TASK ITEM: Give back nothing but the number of lines in these entries that contain the word "rbind".

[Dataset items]
::::::::

(** * jwskate: JSON Web Keys (symmetric and elliptic-curve)

    A shallow embedding of [jwskate/utils.py], [jwskate/jwk/symetric.py] and
    [jwskate/jwk/ec.py], and the properties of these modules.

    Conventions of the embedding:
    - Python [bytes] are [list byte]; Python [str] is [string] (code points
      below 256); Python [int] is [Z].
    - A raised exception is the [Raise] branch of [result].
    - A [dict] with string keys is a [gmap string pyval]; the ordered class
      tables ([SIGNATURE_ALGORITHMS], ...) are association lists, because
      their iteration order is observable. *)

From Stdlib Require Import ZArith NArith List Lia Bool.
From Stdlib Require Import Strings.Byte Strings.Ascii Strings.String.
From stdpp Require Import gmap strings.

Import ListNotations.
Local Open Scope Z_scope.

(** ** Python values and exceptions *)

Inductive pyval : Type :=
| PNone
| PStr (s : string)
| PBytes (b : list byte).

(** The payloads of the [ValueError]s raised by the modelled modules. *)
Inductive value_error : Type :=
| Unsupported_alg (alg : string)
| Unsupported_signing_alg (alg : string)
| Key_size_mismatch (actual : Z) (description : string) (expected : Z)
| No_public_key
| No_algorithm_specified
| Negative_argument.

Inductive exn : Type :=
| ValueError (v : value_error)
| KeyError (k : string)
| TypeError
| OverflowError
| UnicodeEncodeError
| binascii_Error
| UnsupportedEllipticCurve (crv : option pyval)
| StructuralValidationError (param : string)
| ForeignError (code : N).

Inductive result (A : Type) : Type :=
| Ok (a : A)
| Raise (e : exn).
Arguments Ok {A} a.
Arguments Raise {A} e.

Definition rbind {A B} (r : result A) (k : A -> result B) : result B :=
  match r with
  | Ok a => k a
  | Raise e => Raise e
  end.

Declare Scope result_scope.
Delimit Scope result_scope with result.
Notation "'try' x ':=' r 'in' k" := (rbind r (fun x => k))
  (at level 10, x pattern, r at level 100, k at level 200, only parsing)
  : result_scope.

(** ** Bytes *)

Definition byte_of_N (n : N) : byte :=
  match Byte.of_N (n mod 256) with
  | Some b => b
  | None => x00
  end.

#[global] Instance byte_eq_decision : EqDecision byte := Byte.byte_eq_dec.

(** [a == b] on [bytes]. *)
Definition bytes_eqb (a b : list byte) : bool := bool_decide (a = b).

(** ** The [base64] standard module

    [base64.urlsafe_b64encode] and [base64.urlsafe_b64decode] are the
    interpreter's; they are embedded from CPython's [Lib/base64.py] and
    [Modules/binascii.c] (non-strict [a2b_base64]). *)

Module base64.

Definition BASE64_PAD : byte := "="%byte.

Definition table_b2a_base64 : list byte :=
  list_byte_of_string
    "ABCDEFGHIJKLMNOPQRSTUVWXYZabcdefghijklmnopqrstuvwxyz0123456789+/".

Definition b2a (n : N) : byte :=
  nth (N.to_nat n) table_b2a_base64 BASE64_PAD.

Fixpoint index_of (c : byte) (l : list byte) (i : N) : option N :=
  match l with
  | [] => None
  | x :: r => if Byte.eqb c x then Some i else index_of c r (N.succ i)
  end.

(** [table_a2b_base64[c]]: the sextet of an alphabet character, [None]
    for the table's "not a base64 character" entries. *)
Definition a2b (c : byte) : option N := index_of c table_b2a_base64 0%N.

(** [binascii.b2a_base64(data, newline=False)], three input bytes per four
    output characters, the last group padded with [=]. *)
Fixpoint b2a_base64 (data : list byte) : list byte :=
  match data with
  | [] => []
  | [a] =>
      let a := Byte.to_N a in
      [b2a (N.shiftr a 2); b2a (N.shiftl (N.land a 3) 4);
       BASE64_PAD; BASE64_PAD]
  | [a; b] =>
      let a := Byte.to_N a in
      let b := Byte.to_N b in
      [b2a (N.shiftr a 2);
       b2a (N.lor (N.shiftl (N.land a 3) 4) (N.shiftr b 4));
       b2a (N.shiftl (N.land b 15) 2);
       BASE64_PAD]
  | a :: b :: c :: rest =>
      let a := Byte.to_N a in
      let b := Byte.to_N b in
      let c := Byte.to_N c in
      b2a (N.shiftr a 2)
      :: b2a (N.lor (N.shiftl (N.land a 3) 4) (N.shiftr b 4))
      :: b2a (N.lor (N.shiftl (N.land b 15) 2) (N.shiftr c 6))
      :: b2a (N.land c 63)
      :: b2a_base64 rest
  end.

(** One valid sextet [v] entering the decoder at position [quad_pos]. *)
Definition a2b_sextet (quad_pos : nat) (leftchar v : N) (out : list byte)
  : nat * N * list byte :=
  match quad_pos with
  | O => (1%nat, v, out)
  | 1%nat =>
      (2%nat, N.land v 15,
       out ++ [byte_of_N (N.lor (N.shiftl leftchar 2) (N.shiftr v 4))])
  | 2%nat =>
      (3%nat, N.land v 3,
       out ++ [byte_of_N (N.lor (N.shiftl leftchar 4) (N.shiftr v 2))])
  | _ =>
      (O, 0%N, out ++ [byte_of_N (N.lor (N.shiftl leftchar 6) v)])
  end.

(** The loop of [binascii.a2b_base64] with [strict_mode] off: characters
    outside the alphabet are skipped; a pad character ends the input once
    it completes a quad ([quad_pos >= 2 && quad_pos + ++pads >= 4]); an
    input that ends inside a quad is an error. *)
Fixpoint a2b_loop (ascii : list byte) (quad_pos : nat) (leftchar : N)
    (pads : nat) (out : list byte) : result (list byte) :=
  match ascii with
  | [] =>
      if Nat.eqb quad_pos 0 then Ok out else Raise binascii_Error
  | this_ch :: rest =>
      if Byte.eqb this_ch BASE64_PAD then
        if Nat.leb 2 quad_pos then
          if Nat.leb 4 (quad_pos + S pads) then Ok out
          else a2b_loop rest quad_pos leftchar (S pads) out
        else a2b_loop rest quad_pos leftchar pads out
      else
        match a2b this_ch with
        | None => a2b_loop rest quad_pos leftchar pads out
        | Some v =>
            let '(q, l, o) := a2b_sextet quad_pos leftchar v out in
            a2b_loop rest q l O o
        end
  end.

Definition a2b_base64 (ascii : list byte) : result (list byte) :=
  a2b_loop ascii O 0%N O [].

Definition b64encode (s : list byte) : list byte := b2a_base64 s.
Definition b64decode (s : list byte) : result (list byte) := a2b_base64 s.

(** [bytes.maketrans(b'+/', b'-_')] and its inverse. *)
Definition _urlsafe_encode_translation (c : byte) : byte :=
  if Byte.eqb c "+"%byte then "-"%byte
  else if Byte.eqb c "/"%byte then "_"%byte
  else c.

Definition _urlsafe_decode_translation (c : byte) : byte :=
  if Byte.eqb c "-"%byte then "+"%byte
  else if Byte.eqb c "_"%byte then "/"%byte
  else c.

Definition urlsafe_b64encode (s : list byte) : list byte :=
  map _urlsafe_encode_translation (b64encode s).

Definition urlsafe_b64decode (s : list byte) : result (list byte) :=
  b64decode (map _urlsafe_decode_translation s).

End base64.

(** ** [jwskate/utils.py] *)

(** [bytes.rstrip(chars)] for a one-character [chars]. *)
Fixpoint lstrip (c : byte) (l : list byte) : list byte :=
  match l with
  | [] => []
  | x :: r => if Byte.eqb x c then lstrip c r else l
  end.

Definition rstrip (c : byte) (l : list byte) : list byte :=
  rev (lstrip c (rev l)).

(** [str.encode("utf-8")] on code points below 256. A [str] is modelled as
    a [string] of 8-bit characters, each read as the code point of that
    number, so the encoding below is total; text with larger code points,
    and lone surrogates, on which Python raises, are outside the model. The
    statements below pass only the ASCII text the encoders return, or
    parameter values, through it. *)
Definition utf8_char (c : ascii) : list byte :=
  let n := N_of_ascii c in
  if (n <? 128)%N then [byte_of_N n]
  else [byte_of_N (N.lor 192 (N.shiftr n 6)); byte_of_N (N.lor 128 (N.land n 63))].

Definition encode_utf8 (s : string) : list byte :=
  flat_map utf8_char (list_ascii_of_string s).

(** [str.encode("ascii")]: fails on a code point above 127. *)
Definition encode_ascii (s : string) : result (list byte) :=
  let b := list_byte_of_string s in
  if forallb (fun c => (Byte.to_N c <? 128)%N) b then Ok b
  else Raise UnicodeEncodeError.

(** [bytes.decode("ascii")]; the callers below only pass base64 output,
    which is ASCII (lemma [b64u_encode_bytes_ascii]). *)
Definition decode_ascii (b : list byte) : string := string_of_list_byte b.

(** [str(None)], what the helpers make of a missing parameter. *)
Definition str_None : string := "None".

Definition b64u_encode_bytes (data : list byte) (padded : bool) : list byte :=
  let encoded := base64.urlsafe_b64encode data in
  if padded then encoded else rstrip base64.BASE64_PAD encoded.

Definition b64u_encode_opt (data : pyval) (padded : bool) : string :=
  let data :=
    match data with
    | PBytes b => b
    | PStr s => encode_utf8 s
    | PNone => encode_utf8 str_None
    end in
  decode_ascii (b64u_encode_bytes data padded).

(** [b64u_encode(data)] with the defaults [encoding="utf-8", padded=False]. *)
Definition b64u_encode (data : pyval) : string := b64u_encode_opt data false.

Definition b64u_decode_bytes (data : list byte) : result (list byte) :=
  let padding_len := (List.length data mod 4)%nat in
  let data :=
    if Nat.eqb padding_len 0 then data
    else data ++ repeat base64.BASE64_PAD padding_len in
  base64.urlsafe_b64decode data.

Definition b64u_decode (data : pyval) : result (list byte) :=
  match data with
  | PBytes b => b64u_decode_bytes b
  | PStr s => rbind (encode_ascii s) b64u_decode_bytes
  | PNone => rbind (encode_ascii str_None) b64u_decode_bytes
  end.


(** [int.bit_length()]. *)
Definition bit_length (i : Z) : Z :=
  if Z.abs i =? 0 then 0 else Z.log2 (Z.abs i) + 1.

(** The low [length] base-256 digits of [i], most significant first. *)
Fixpoint to_bytes_be (length : nat) (i : Z) : list byte :=
  match length with
  | O => []
  | S n => to_bytes_be n (i / 256) ++ [byte_of_N (Z.to_N (i mod 256))]
  end.

(** [i.to_bytes(length, "big", signed=False)]: [ValueError] on a negative
    [length], [OverflowError] on a negative [i] and on an [i] that needs more
    than [length] bytes. The [length] is an integer of any size here; CPython
    converts it to [Py_ssize_t] first and raises [OverflowError] from
    [2 ** 63] on, so the model follows the interpreter for lengths below
    [2 ** 63], memory permitting. *)
Definition int_to_bytes (i : Z) (length : option Z) : result (list byte) :=
  let length :=
    match length with
    | Some l => l
    | None => (bit_length i + 7) / 8
    end in
  if length <? 0 then Raise (ValueError Negative_argument)
  else if (i <? 0) || (256 ^ length <=? i) then Raise OverflowError
  else Ok (to_bytes_be (Z.to_nat length) i).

::::::::

TASK OUTPUT: 4